Sometimes I wonder why I bother to write about mental health issues, including my own. I long “came out” about my own depression and anxieties because, well, I wanted to and because I wanted people who perhaps hadn’t come out to know that they were not alone in feeling that they weren’t, to almost paraphrase Brian Wilson, made for these times. The much-reviled, with good reason, former Deputy PM Nick Clegg at least belatedly recognised the chronic underspending on mental health on prevention and treatment by the least government, without mentioning his own key role in helping to slash spending on both during his disastrous time in office. I do not buy the Liberal Democrat line about keeping the Tories in the “centre ground” of British politics because in the five years from 2010 they did no such thing and in the case of mental health they presided over a hugely deteriorating and fragmented service.

And this is what we are up against from the government. Tony Blair’s former spin doctor Alastair Campbell suffers from depression, often speaking out and writing about it, but the health secretary Jeremy Hunt doesn’t understand how he can be depressed because Campbell has “a great life”. That represents such a threadbare understanding of mental illness, you wonder how on earth Hunt could be put in change of our NHS. He seems to be suggesting that Campbell was merely fed up or sad and that he shouldn’t be because he is successful and comfortably off.

The people who are committing suicide because of severe mental illness are not fed up or sad. Some of these are killing themselves because they are having to wait so long for treatment. Put it into simple financial terms, because that seems to be the only language politicians understand: mental illness is costing the economy some £105 billion a year, which includes £8 billion in sickness absence alone. Add another £15 billion in lower productivity because of mental health amongst workers and you are looking at sums of money that could help to cut the financial deficit politicians keep crowing about. But what did the Tories and Lib Dems do in the five years from 2010 to 2015? They cut mental health spending by 8% in real terms when referrals went up by 20%. Where is the sense in this?

No one would ever talk about cancer patients in this way. Even Jeremy Hunt would surely not say to someone who suffered from cancer that he couldn’t understand why they had it because they’d were successful and comfortably off.

Hunt was criticised about his poor mental health record by Sue Bailey, the former president of the Royal College of Psychiatrists and his reply was that her comment was “extraordinary”. Well, what could she possibly know? And that was it. The views of such an important group of people was dismissed in one word. This is what we are up against.

The coming welfare cuts, which will be inflicted on us very soon because politicians always do the nasty stuff early in their terms of office, will almost certainly involve further cuts to mental health treatment, probably far more than in the last five years put together.

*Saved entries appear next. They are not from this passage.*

(* ===== verification/Disks.v ===== *)
(** * Disks: the block reads and writes of MMC cards and USB sticks

    Between [VStorage] and the controllers: infotm/drivers/mmc/mmc.c from
    [mmc_send_status] to [mmcN_vs_write], and
    infotm/drivers/usb/usb_interface.c.  What the two call through function
    pointers, [send_cmd] of a card and [block_read] of a stick, is a
    parameter; what they rely on is stated by the classes [Card] and
    [Stick].

    The theorems say what the two drivers leave in memory and, which is not
    the same for both, what they say about it: a stick reports the bytes it
    was asked for, a card the square of the number of blocks. *)

From S2P Require Import Prelude Mem VStorage.
Local Open Scope Z_scope.

(** ** infotm/drivers/mmc/mmc.c *)

Definition MMC_DATA_READ := 1.
Definition MMC_DATA_WRITE := 2.
Definition COMM_ERR := -18.
Definition MMC_TIMEOUT := -19.
Definition MMC_CMD_STOP_TRANSMISSION := 12.
Definition MMC_CMD_SEND_STATUS := 13.
Definition MMC_CMD_SET_BLOCKLEN := 16.
Definition MMC_CMD_READ_SINGLE_BLOCK := 17.
Definition MMC_CMD_READ_MULTIPLE_BLOCK := 18.
Definition MMC_CMD_WRITE_SINGLE_BLOCK := 24.
Definition MMC_CMD_WRITE_MULTIPLE_BLOCK := 25.
Definition MMC_STATUS_MASK := u32 (Z.lnot 0x0206BF7F).
Definition MMC_STATUS_RDY_FOR_DATA := Z.shiftl 1 8.
(** PRESENT, CRC, OPCODE; and BUSY *)
Definition MMC_RSP_R1 := 21.
Definition MMC_RSP_R1b := 29.
Definition MMC_MODE_SPI := 0x400.
Definition CONFIG_SYS_MMC_MAX_BLK_COUNT := 512.

Record mmc_cmd := Cmd { cmdidx : Z; resp_type : Z; cmdarg : Z; cmd_flags : Z }.
(** [addr] is the union of [dest] and [src]. *)
Record mmc_data := Data { addr : Z; data_flags : Z; blocks : Z; blocksize : Z }.

(** [struct mmc], the fields this code uses: [dev], [lba] and [blksz] are
    those of its [block_dev]. *)
Record mmc := Mmc {
  dev_no : Z; lba : Z; blksz : Z; high_capacity : bool; rca : Z;
  read_bl_len : Z; write_bl_len : Z; b_max : Z; host_caps : Z
}.

Definition find_mmc_device (mmc_devices : list mmc) (dev_num : Z) : option mmc :=
  List.find (fun m => dev_no m =? dev_num) mmc_devices.
(** [__copy] of a token that a blank or the end of the line follows. *)
Lemma copy_token m' p s' k d u :
  text_at m' s' (k ++ d :: u) -> token k -> stops d = true ->
  p + ITEM_MAX_LEN <= s' \/ s' + Z.of_nat (length k) < p ->
  __copy m' p s' = (store m' p (k ++ [0]), s' + Z.of_nat (length k)).
Proof.
  intros Ht Hk Hd Hdis. replace (k ++ d :: u) with ((k ++ [d]) ++ u) in Ht
    by (by rewrite <- app_assoc).
  apply text_at_app in Ht as [Ht _]. pose proof Hk as (_ & Hf & _).
  unfold fits, ITEM_MAX_LEN in *.
  apply (copy_loop_spec d); [done|by apply token_stops|done|unfold PARSE_LIMIT; lia|lia].
Qed.

(** The key of an item line, at [s1] after the blanks. *)
Lemma parse_key ind k d u :
  blanks ind -> key_ok k -> stops d = true -> text_at m s (ind ++ k ++ d :: u) ->
  t + item_size <= s \/ s + Z.of_nat (length (ind ++ k ++ d :: u)) <= t ->
  let s1 := s + Z.of_nat (length ind) in
  skip_white m s = s1 /\ skip_linef m s1 = s1 /\ (m s1 =? 35) = false /\
  at_literal m s1 items_end = false /\
  __copy m (key t) s1 = (store m (key t) (k ++ [0]), s1 + Z.of_nat (length k)).
Proof.
  intros Hi (Hk & H35 & H9) Hd Ht Ha s1.
  destruct (token_head k Hk) as (c & k' & Ek & Hc & Hc0).
  destruct (line_start m s ind c (k' ++ d :: u)) as [E1 E2]; [by rewrite Ek in Ht|done..|].
  apply text_at_app in Ht as [_ Ht]. fold s1 in Ht, E1, E2. split_and!; [done|done| | |].
  - subst k. apply text_at_cons in Ht as [-> _]. by apply Z.eqb_neq.
  - eapply not_items_end; [exact Ht|by apply token_stops|done|done].
  - eapply copy_token; [exact Ht|done|done|]. rewrite !length_app in Ha. cbn [length] in Ha.
    unfold s1, key, item_size, ITEM_MAX_LEN in *. lia.
Qed.

(** The text [l] is clear of the entry: it survives a store into it. *)
Definition clear (l : list Z) : Prop :=
  t + item_size <= s \/ s + Z.of_nat (length l) <= t.
(* ===== verification/Sparse.v ===== *)
(** * Sparse: infotm/strategy/burn/sparse.c, burning Android sparse images

    A sparse image is a header and a sequence of chunks: raw data, a word to
    repeat, blocks to skip, a checksum.  [sparse_burn] reads the image through
    a callback into a 1 MiB buffer, decodes it there and writes the blocks to
    the target device.

    The globals [data_source], [buffer] and [target] are the record [state];
    the copy buffer is a memory of its own, addressed from 0.  What sparse.c
    calls in other files is the record [services]: the callback, the
    storage layer, the allocator with its state.  A fill buffer is never freed
    (sparse.c:299): how many are left is part of what a burn does
    ([apply_with_room]). *)

From S2P Require Import Prelude Mem CString Crc.
Import Crc32.
Local Open Scope Z_scope.

Definition CONFIG_SPARSE_COPY_SIZE := 0x100000.
Definition CONFIG_SPARSE_BUF_SIZE := 0x100000.
Definition SPARSE_HEADER_MAGIC := 0xed26ff3a.
Definition SPARSE_HEADER_MAJOR_VER := 1.
Definition CHUNK_TYPE_RAW := 0xCAC1.
Definition CHUNK_TYPE_FILL := 0xCAC2.
Definition CHUNK_TYPE_DONT_CARE := 0xCAC3.
Definition CHUNK_TYPE_CRC32 := 0xCAC4.
(** [sizeof] of the two headers. *)
Definition SPARSE_HEADER_LEN := 28.
Definition CHUNK_HEADER_LEN := 12.

(** [sizeof(struct buffer)] *)
Definition BUFFER_LEN := 16.

(** [X] is the state of the data source, [D] that of the storage layer, [M]
    that of the heap. *)
Record services (X D M : Type) := Services {
  (** The bytes stored at the pointer, the value returned. *)
  get_data : X -> X * list Z * Z;
  (** [vs_assign_by_id(id, reset)] and its result. *)
  assign : D -> Z -> Z -> D * Z;
  (** [vs_write(buf, offs, len, 0)] of the bytes; the result is not used. *)
  write : D -> Z -> list Z -> D;
  erase : D -> Z -> Z -> D;
  erasable : Z -> bool;
  (** [vs_align] of the target, and of [storage_device()] *)
  align : Z -> Z;
  storage_device : Z;
  (** The address, or NULL. *)
  malloc : M -> Z -> M * option Z;
  free : M -> Z -> M
}.
Arguments get_data {X D M}. Arguments assign {X D M}. Arguments write {X D M}.
Arguments erase {X D M}. Arguments erasable {X D M}. Arguments align {X D M}.
Arguments storage_device {X D M}. Arguments malloc {X D M}. Arguments free {X D M}.
(* ===== verification/Secure.v ===== *)
(** * Secure: infotm/drivers/secure, hashes and the block cipher

    The code that checks images takes every hash through one interface,
    [hash_init], [hash_data], [hash_value] (hash.c), which selects the
    software CRC (crc32.c) or the hash engine of the chip (md5.c, sha1.c,
    sha256.c); the cipher is behind [ss_aes_init] and [ss_aes_data]
    (crypto.c).  A fuse can take engine and cipher away
    (cpu/armv7/imapx800/e-fuse.c).

    The registers of the engine (hash_module.c, crypto_module.c) are the
    parameter [engine]; what the proofs use of it is the class
    [HashEngine], which the engine computing in software, [soft_engine],
    satisfies.  The static variables of these files are the record
    [secure]. *)

From S2P Require Import Prelude Mem Crc Hash Sha256 Sha1 Md5.
Local Open Scope Z_scope.

(** ** The fuses (e-fuse.c) *)

Record efuse_paras := Efuse {
  e_config : Z;
  mux_mmc : Z; mux_default : Z; crystal : Z;
  tg_timing : Z;
  trust : Z;
  phy_read : Z; phy_delay : Z; polynomial : Z;
  seed : list Z;
  efuse_binfo : list Z
}.

Definition ECFG_TRUST_NUM := 0x7259.
Definition ECFG_DEFAULT_BINFO := Z.shiftl 1 10.
Definition ECFG_ENABLE_CRYPTO := Z.shiftl 1 16.

(** A blown fuse takes the feature away. *)
Definition ecfg_check_flag (e : efuse_paras) (flag : Z) : bool :=
  if trust e =? ECFG_TRUST_NUM then Z.land (e_config e) flag =? 0 else true.

(** ** State and hardware *)

Definition IUW_HASH_CRC := 0.
Definition IUW_HASH_MD5 := 1.
Definition IUW_HASH_SHA1 := 2.
Definition IUW_HASH_SHA256 := 3.
(** A package header is accepted exactly if its magic number and the CRC
    of its header, after decryption where packages must be encrypted, are
    right; while encryption is demanded a plain package is refused before
    anything is changed. *)
Theorem ius_check_header_correct {E} (eng : engine E) sp (verify : bool) key iv s m p :
  mem_ok m -> cipher_ok eng -> apart sp 4 p ius_hdr_size ->
  let seen := if verify then deciphered eng key iv s m p else m in
  exists s' m' r, ius_check_header eng sp verify key iv s m p = (s', m', r) /\
    r = (if decide (magic m p = IUS_MAGIC) then
           if verify && (Z.land (flag m p) IUS_FLAG_ENCRYPT =? 0) then - EUNTRUST
           else if decide (hcrc_ok seen p ius_hdr_size hcrc_offset) then 0 else - EBADCRC
         else -1) /\
    (r = -1 \/ r = - EUNTRUST -> s' = s /\ m' = m) /\
    (r = 0 \/ r = - EBADCRC -> same_except seen m' sp 4).
Proof.
  intros Hm Hc Hap seen. unfold ius_check_header.
  destruct (Z.eqb_spec (magic m p) IUS_MAGIC) as [Hmg|Hmg]; cbn [negb].
  2: { exists s, m, (-1). rewrite decide_False by done. split_and!; try done. by intros [|]. }
  rewrite decide_True by done.
  destruct (verify && _) eqn:Hv.
  { exists s, m, (- EUNTRUST). split_and!; try done. by intros [|]. }
  assert (exists s1, (if verify then
      let '(s1, _) := ss_aes_init eng s DECRYPTION (Some key) iv in
      let '(s2, m2, _) := ss_aes_data eng s1 m (swstr p) (swstr p) (ius_hdr_size - 16) in (s2, m2)
    else (s, m)) = (s1, seen)) as (s1 & ->).
  { unfold seen. destruct verify; [apply deciphered_spec|by eexists]. }
  assert (Hseen : mem_ok seen) by (unfold seen; destruct verify; auto using mem_ok_deciphered).
  destruct (header_crc_spec eng sp s1 seen p ius_hdr_size hcrc_offset Hseen)
    as (m' & -> & Hs & _); [done..|].
  destruct (Z.eqb_spec (load32 seen (p + hcrc_offset))
    (Crc32.crc32 0 (zeroed seen p ius_hdr_size hcrc_offset))) as [He|He]; cbn [negb].
  - do 3 eexists. split; [done|]. rewrite decide_True by done.
    split; [done|]. split; [by intros [|]|by intros _].
  - do 3 eexists. split; [done|]. rewrite decide_False by done.
    split; [done|]. split; [by intros [|]|by intros _].
Qed.
(* ===== verification/Nand.v ===== *)
(** * Nand: infotm/drivers/nand/nand_base.c, the NAND flash drivers

    Three entries of the device table are views of one NAND chip: "bnd" (the
    pages the boot ROM reads, marked by a magic number), "nnd" (pages, bad
    blocks skipped when reading) and "fnd" (pages with their spare bytes, for
    yaffs images).  This file models their drivers: reading and writing
    pages, erasing, bad block marks, and the read-retry levels of newer
    chips.

    What happens on the wires of the chip ([nf2_page_op], [nf2_erase] and the
    [imap_set_retry_param_*] functions of imapx800.c, register programming)
    is the parameter [nand_hw], and what the proofs use of it is the class
    [NandChip]; [soft_chip] satisfies it.  Resetting, which also scans the
    table of known chips, is left to the drivers below. *)

From S2P Require Import Prelude Mem CString VStorage.
Local Open Scope Z_scope.

(** ** Configuration and state *)

(** [struct nand_config]; the seeds of the randomizer are one field. *)
Record nand_config := NandConfig {
  randomizer : Z; cycle : Z; mecclvl : Z; secclvl : Z; eccen : Z; busw : Z;
  badpagemajor : Z; badpageminor : Z;
  sysinfosize : Z; pagesize : Z; blocksize : Z; pagesperblock : Z;
  read_retry : Z; retry_level : Z; nand_param0 : Z; nand_param1 : Z;
  seeds : list Z
}.

(** The arguments of [nf2_page_op]. *)
Record page_op := PageOp {
  ecc_enable : Z; page_mode : Z; ecc_type : Z; rsvd_ecc_en : Z;
  page_num : Z; sysinfo_num : Z; trans_dir : Z; row_addr : Z;
  ch0_adr : Z; ch0_len : Z; secc_used : Z; secc_type : Z;
  half_page_en : Z; main_part : Z; op_cycle : Z; op_randomizer : Z; op_seeds : list Z;
  ch1_adr : Z; ch1_len : Z; sdma_2ch_mode : Z; op_busw : Z
}.

(** What it returns and stores through its two status pointers. *)
Record page_res := PageRes { ret : Z; ecc_unfixed : Z; secc_unfixed : Z }.

(** The functions that select a read-retry level, by the chips they know. *)
Inductive retry_param := param_20 | param_21 | param_26 | micro_20 | sandisk19.

Record nand_hw (H : Type) := NandHw {
  nf2_page_op : H -> mem -> page_op -> H * mem * page_res;
  nf2_erase : H -> Z -> Z -> Z -> H * Z;
  imap_set_retry_param : H -> retry_param -> Z -> H
}.
Arguments nf2_page_op {H}. Arguments nf2_erase {H}. Arguments imap_set_retry_param {H}.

Before last week’s election, a letter from 442 psychotherapists, counsellors and therapists appeared in a national newspaper calling the state of mental health under the coalition “profoundly disturbing”. For some reason, it did not attract the same sort of attention from the BBC or anywhere else in the media as the Telegraph letter from 100 rich businessmen. And what will Hunt’s response be? Same as it ever was.

If I didn’t understand politicians as well as I do, I would wonder how they can sleep in the full knowledge of what their vicious policies are doing to those of us in the real world. The best I can hope for is that the likes of Hunt just really don’t understand mental illness, but the likelihood is they just don’t care.